Postmodernism is not a category of writing. It is clearly a
philosophical stance, and has had impacts across a wide spectrum
of art forms, including architecture.

***************
I agree that postmodernism is a philosophical stance. In the arts,
I see their main significance in literature, their effect on art and
music less so. I am sceptical of their influence on architecture.
The commentary I've read on that appears less in the vein of
expression and closer to expropriation.

Michael
Paul Ilechko
2006-02-19 14:34:57 UTC
Permalink
Post by Paul Ilechko
Postmodernism is not a category of writing. It is clearly a
philosophical stance, and has had impacts across a wide spectrum
of art forms, including architecture.
***************
I agree that postmodernism is a philosophical stance. In the arts,
I see their main significance in literature, their effect on art and
music less so.
It depends on what you mean by "effect". For example, Schnittke is a
postmodernist composer, but I doubt that he was directly influenced by
postmodernist theory. It's more that postmodernist approaches became the
gestalt at a certain point in time, and the influence became wide-ranging.
Post by Paul Ilechko
I am sceptical of their influence on architecture.
The commentary I've read on that appears less in the vein of
expression and closer to expropriation.
as above.
*Anarcissie*
2006-02-19 14:44:16 UTC
Permalink
Post by Paul Ilechko
Postmodernism is not a category of writing. It is clearly a
philosophical stance, and has had impacts across a wide spectrum
of art forms, including architecture.
***************
I agree that postmodernism is a philosophical stance. In the arts,
I see their main significance in literature, their effect on art and
music less so. I am sceptical of their influence on architecture.
The commentary I've read on that appears less in the vein of
expression and closer to expropriation.
In architecture and the plastic arts, _postmodern_ refers to that
which came after Modernism. Given the way in which these
things are bought and paid for, it is a marketing category.
Those who exemplify postmodern characteristics are sometimes
said to be "postmodernists." In literature, the critical work of
Derrida and the other usual suspects seems to have a different
and unrelated genealogy. Reflexivity in literature predates both
of these developments.

There are critics who have attempted to show that the break
with Modernism occurred because of some condition or event
which occurred off the stage, especially a political or economic
change, but nothing I have seen in this genre has been
particularly compelling. The least absurd theories seem to
concern themselves with the gradual shift of capitalist industry
from producing basic goods and services to the invention and
production of new goods which had to be advertised in order
to create a market for them. But this shift began in the 19th
century and was becoming dominant long, long before anyone
thought of postmodernism. Another theory is that Quantum
Mechanics somehow upset the apple-cart -- but Quantum
Mechanics was established in the 1920s, not the 1960s.
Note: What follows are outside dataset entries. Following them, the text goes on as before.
(** Modelled from the spec: [acquireLock] and the continuations it chains,
    not in the sources.  Enqueuing work for a key appends a link to the
    chain of that key (an empty key is an invalid argument and enqueues
    nothing); a link, when its turn arrives, first acquires a permit,
    waiting if none is free, and executes; when the work completes or
    fails the permit is released and the chain advances to the next entry
    of that key, or the map entry is removed if none remains.  [None]: the
    action cannot happen in this state. *)
Definition lockStep (lm : LockManager) (a : LockAction)
  : option LockManager :=
  match a with
  | AcquireLock key =>
      if negb (truthy key) then Some lm
      else
        let u := next_unit lm in
        let chain :=
          match chains lm !! key with
          | Some (executing, units) => (executing, units ++ [u])
          | None => (false, [u])
          end in
        Some {| maxConcurrent := maxConcurrent lm;
                chains := <[key := chain]> (chains lm);
                permits_taken := permits_taken lm;
                next_unit := S u;
                history := history lm ++ [Submitted key u] |}
  | Begin key =>
      match chains lm !! key with
      | Some (false, u :: units) =>
          if Nat.ltb (permits_taken lm) (maxConcurrent lm)
          then Some {| maxConcurrent := maxConcurrent lm;
                       chains := <[key := (true, u :: units)]> (chains lm);
                       permits_taken := S (permits_taken lm);
                       next_unit := next_unit lm;
                       history := history lm ++ [Started key u] |}
          else None
      | _ => None
      end
  | Settle key resolved =>
      match chains lm !! key with
      | Some (true, u :: units) =>
          Some {| maxConcurrent := maxConcurrent lm;
                  chains := match units with
                            | [] => delete key (chains lm)
                            | _ => <[key := (false, units)]> (chains lm)
                            end;
                  permits_taken := Nat.pred (permits_taken lm);
                  next_unit := next_unit lm;
                  history := history lm ++ [Settled key u resolved] |}
      | _ => None
      end
  end.
(* ===== verification/_CoqProject ===== *)
-Q . S2P
Prelude.v
Crc.v
Messages.v
Stream.v
GoString.v
Utf8.v
Topic.v
Serial.v
Bus.v
Sha256.v
Float64.v
Json.v
JsonFacts.v
Schema.v
Decoded.v
Policy.v
GoTime.v
Dlq.v
Guard.v
DataMule.v
FloatRange.v
JsonNumber.v
JsonText.v
JsonValue.v
RoundTrip.v
FloatValid.v
Typed.v
Lines.v
RestClient.v
Trig.v
Bridge.v
Display.v
BenchCheck.v
Clients.v
VehicleSim.v
EdgeAgent.v
Http.v
Server.v
Hub.v
Gateway.v
GuardMain.v
System.v
Network.v
GatewayMain.v
AgentMain.v
(* ===== verification/Messages.v ===== *)
(** MAVLink v2 framing and message payloads: pkg/mavlink/messages.go.  Bytes on
    the wire are [list byte]; struct fields are integers of the width of the Go
    field, a [float32] being its bit pattern. *)
From S2P Require Import Prelude Crc.

Local Open Scope nat_scope.

(** * Data *)

Definition MagicV1 : byte := zb 0xFE.
Definition MagicV2 : byte := zb 0xFD.
Definition HeaderLenV2 : nat := 10.
Definition ChecksumLen : nat := 2.

Definition MavCmdNavReturnToLaunch : Z := 20.
Definition MavCmdNavLand : Z := 21.
Definition MavCmdNavTakeoff : Z := 22.
Definition MavCmdDoSetMode : Z := 176.
Definition MavCmdComponentArmDisarm : Z := 400.

Record Frame := mkFrame {
  Magic : byte; PayloadLength : byte; IncompatFlags : byte; CompatFlags : byte;
  Sequence : byte; SystemID : byte; ComponentID : byte;
  MessageID : Z; Payload : list byte; Checksum : Z }.

(** [float32] values are only stored, copied and re-encoded by this package:
    [math.Float32bits] and [math.Float32frombits] are inverse bijections between
    them and [uint32], so a [float32] is represented by its bits. *)
Definition float32 := Z.
Definition Float32bits (f : float32) : Z := f.
Definition Float32frombits (z : Z) : float32 := z.

Record Heartbeat := mkHeartbeat {
  CustomMode : Z; Type_ : byte; Autopilot : byte; BaseMode : byte;
  SystemStatus : byte; MavlinkVersion : byte }.

Record GlobalPositionInt := mkGlobalPositionInt {
  gpi_TimeBootMs : Z; Lat : Z; Lon : Z; Alt : Z; RelativeAlt : Z;
  Vx : Z; Vy : Z; Vz : Z; Hdg : Z }.

Record SysStatus := mkSysStatus {
  SensorsPresent : Z; SensorsEnabled : Z; SensorsHealth : Z; Load_ : Z;
  VoltageBattery : Z; CurrentBattery : Z; BatteryRemaining : Z;
  DropRateComm : Z; ErrorsComm : Z;
  ErrorsCount1 : Z; ErrorsCount2 : Z; ErrorsCount3 : Z; ErrorsCount4 : Z }.

Record Attitude := mkAttitude {
  att_TimeBootMs : Z; Roll : float32; Pitch : float32; Yaw : float32;
  RollSpeed : float32; PitchSpeed : float32; YawSpeed : float32 }.

Record CommandLong := mkCommandLong {
  Param1 : float32; Param2 : float32; Param3 : float32; Param4 : float32;
  Param5 : float32; Param6 : float32; Param7 : float32;
  Command : Z; TargetSystem : byte; TargetComponent : byte; Confirmation : byte }.

(** The errors of this package, with what their messages print. *)
Inductive DecodeError :=
| PacketTooShort
| UnsupportedMagic (b : byte)
| ShorterThanExpected (got expected : nat)
| CrcMismatch (packet computed : Z)
| PayloadExceedsMax
| HeartbeatTooShort | GlobalPositionIntTooShort | SysStatusTooShort | AttitudeTooShort.
Lemma Contains_app s1 sub s2 : Contains (s1 +:+ sub +:+ s2) sub = true.
Proof.
  induction s1 as [|a s IH]; cbn.
  - destruct (sub +:+ s2) as [|x y] eqn:E; cbn [Contains]; rewrite <- ?E, HasPrefix_app; done.
  - by rewrite IH, orb_true_r.
Qed.

Lemma Contains_spec s sub : Contains s sub = true <-> exists a b, s = a +:+ sub +:+ b.
Proof.
  split.
  - induction s as [|x s IH]; cbn [Contains]; intros [H|H]%orb_prop.
    + apply HasPrefix_spec in H as [r H]. by exists EmptyString, r.
    + done.
    + apply HasPrefix_spec in H as [r H]. by exists EmptyString, r.
    + destruct (IH H) as (a & b & ->). by exists (String x a), b.
  - intros (a & b & ->). apply Contains_app.
Qed.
The chance that books of philosophy affected the development
of this sort of postmodernism seem even more remote.
Paul Ilechko
2006-02-19 15:36:08 UTC
Permalink
Post by *Anarcissie*
Post by Paul Ilechko
Postmodernism is not a category of writing. It is clearly a
philosophical stance, and has had impacts across a wide spectrum
of art forms, including architecture.
***************
I agree that postmodernism is a philosophical stance. In the arts,
I see their main significance in literature, their effect on art and
music less so. I am sceptical of their influence on architecture.
The commentary I've read on that appears less in the vein of
expression and closer to expropriation.
In architecture and the plastic arts, _postmodern_ refers to that
which came after Modernism. Given the way in which these
things are bought and paid for, it is a marketing category.
No, not at all. Historical modernism (now there's a phrase to conjure
with) came to be regarded as a continual process of refinement and
inceasing abstraction, a stripping away of unnecessary ornamentation.
Postmodernism in all the plastic arts, as well as music, was more
playful, more willing to appropriate outdated styles and slam together
what would previously have seemed incongruous. That was the good part of
postmodernism, before the litcrit buffoons stifled everything with their
dreary insistence on the primacy of language.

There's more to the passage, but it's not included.